Private schools told not to start admissions yet, they disagree

The Directorate of Education has decided to move the Supreme Court against the High Court’s order that allowed private schools to form their own guidelines for nursery admissions for the 2015-16 academic session.

The DoE also issued notice to schools not to start admissions till January 5.
But the Action Committee for Unaided Recognised Private Schools, an umbrella organisation for institutions, said it will go ahead with the admission process on December 20.

The advocate of DoE has also issued a notice to the action committee, asking it not to begin admissions till the matter is heard by the apex court.

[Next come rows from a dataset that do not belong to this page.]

(** X18. The request of [list] depends on the effective offset and limit
    and on nothing else: for offsets and limits in the safe integer
    range, two calls send the same request exactly when they agree on
    [skip] and on [limit], an omitted [skip] standing for 0 and an
    omitted [limit] for 100. *)
Theorem list_pagination (inst : AxiosInstance) (w : World)
  (skip limit skip' limit' : option Z) :
  safe_integer (default skip 0) = true ->
  safe_integer (default limit 100) = true ->
  safe_integer (default skip' 0) = true ->
  safe_integer (default limit' 100) = true ->
  (wire (snd (contractAPI.list inst skip limit w))
   = wire (snd (contractAPI.list inst skip' limit' w))
   <-> default skip 0 = default skip' 0 /\ default limit 100 = default limit' 100).
Proof.
  intros _ _ _ _.
  unfold contractAPI.list; cbv zeta. split.
  - intros H. unfold Axios.get in H. apply sent_config_unique in H.
    apply (f_equal url) in H. cbn [url Axios.mergeConfig] in H.
    apply string_app_cancel_l in H.
    apply (split_at_first "&") in H; try apply number_toString_no_ampersand.
    destruct H as [Hskip Hlimit].
    apply (string_app_cancel_l "limit=") in Hlimit.
    split; now apply number_toString_injective.
  - intros [-> ->]. reflexivity.
Qed.

Lemma list_pagination_witness :
  wire (snd (contractAPI.list (api unset_env online) None None empty_world))
  = wire (snd (contractAPI.list (api unset_env online) (Some 0) (Some 100) empty_world)).
Proof.
  apply (proj2 (list_pagination (api unset_env online) empty_world
                  None None (Some 0) (Some 100) eq_refl eq_refl eq_refl eq_refl)).
  split; reflexivity.
Defined.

The DoE has decided to file a Special Leave Petition in the apex court against the division bench of the High Court’s order dated December 10, which did not put a stay on the nursery admission and granted private schools autonomy in nursery admissions this season, the notice said.

“The Supreme Court is under vacation till January 5 and the matter will come up for hearing only after the vacation. Till then private schools may not initiate admission process to nursery classes,” added the notice.

President of action committee S K Bhattacharya said they will start admission process to entry-level classes on Saturday. “The High Court in its order has not put a stay on nursery admissions, so why shouldn’t we start the admission process?” he said.

“We have not received any legal notice from the DoE. We are going ahead with the admission process as decided earlier by us,” he added.

Over 1,300 schools are the member of the Action Committee for Unaided Recognised Private Schools, and all of them are going to follow its guidelines.

Sumit Vohra, founder of, said parents are the worst sufferers. “If parents fill forms and the apex court puts a stay on the admissions, their money, time and resources will go down the drain. And all the admissions that will take place starting tomorrow will be considered null and void,” Vohra said.

“It’s really a pathetic situation for parents. Moreover, no school has kept any point for twins,” he added.

On November 28, the High Court had quashed the guidelines issued by the Lieutenant Governor last year and allowed schools to formulate their own criteria for nursery admissions for 2015-16 session.

According to the guidelines issued by the action committee, the general category will have only 25 per cent seats. The committee suggested reserving 25 per cent seats for EWS categories, up to 20 per cent seats for sibling quota, five per cent seats for alumni and staff quota each.

Schools can reserve up to 20 per cent seats for management quota. The LG’s guidelines had scrapped the management quota and allowed 70 points out of 100 to children who live within 8 km radius from a school.